[Saved entries]
⟨
(** [RampLoad.tick] once more, on a [run_time] that is a double and with
    every operation rounded as the interpreter rounds it. *)
Definition tick (run_time : spec_float) : method self (outcome (option directive)) :=
  (d <- attr test_duration ;;
   if Binary64.ge_int run_time d then ret (Return None)
   else
     up <- attr ramp_up_duration ;;
     peak <- attr peak_duration ;;
     down <- attr ramp_down_duration ;;
     lo <- attr min_users ;;
     hi <- attr max_users ;;
     if Binary64.le_int run_time up then
       match Binary64.truediv run_time up with
       | Raise e => ret (Raise e)
       | Return progress =>
           match Binary64.int (Binary64.add (Binary64.of_int lo)
                                 (Binary64.mul (Binary64.of_int (hi - lo)) progress)) with
           | Raise e => ret (Raise e)
           | Return current_users => ret (Return (Some (current_users, 10)))
           end
       end
     else if Binary64.le_int run_time (up + peak) then
       ret (Return (Some (hi, 5)))
     else if Binary64.le_int run_time (up + peak + down) then
       let ramp_down_start := up + peak in
       match Binary64.truediv
               (Binary64.sub run_time (Binary64.of_int ramp_down_start)) down with
       | Raise e => ret (Raise e)
       | Return progress =>
           match Binary64.int (Binary64.sub (Binary64.of_int hi)
                                 (Binary64.mul (Binary64.of_int (hi - lo)) progress)) with
           | Raise e => ret (Raise e)
           | Return current_users => ret (Return (Some (current_users, 8)))
           end
       end
     else
       ret (Return None))%method.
⟩
▶ _GOAL OF THE EXERCISE_
What you return must match the records exactly, down to the last line.

▶ _ANSWER BOX_
(** [RampLoad.tick] once more, on a [run_time] that is a double and with
    every operation rounded as the interpreter rounds it. *)
Definition tick (run_time : spec_float) : method self (outcome (option directive)) :=
  (d <- attr test_duration ;;
   if Binary64.ge_int run_time d then ret (Return None)
   else
     up <- attr ramp_up_duration ;;
     peak <- attr peak_duration ;;
     down <- attr ramp_down_duration ;;
     lo <- attr min_users ;;
     hi <- attr max_users ;;
     if Binary64.le_int run_time up then
       match Binary64.truediv run_time up with
       | Raise e => ret (Raise e)
       | Return progress =>
           match Binary64.int (Binary64.add (Binary64.of_int lo)
                                 (Binary64.mul (Binary64.of_int (hi - lo)) progress)) with
           | Raise e => ret (Raise e)
           | Return current_users => ret (Return (Some (current_users, 10)))
           end
       end
     else if Binary64.le_int run_time (up + peak) then
       ret (Return (Some (hi, 5)))
     else if Binary64.le_int run_time (up + peak + down) then
       let ramp_down_start := up + peak in
       match Binary64.truediv
               (Binary64.sub run_time (Binary64.of_int ramp_down_start)) down with
       | Raise e => ret (Raise e)
       | Return progress =>
           match Binary64.int (Binary64.sub (Binary64.of_int hi)
                                 (Binary64.mul (Binary64.of_int (hi - lo)) progress)) with
           | Raise e => ret (Raise e)
           | Return current_users => ret (Return (Some (current_users, 8)))
           end
       end
     else
       ret (Return None))%method.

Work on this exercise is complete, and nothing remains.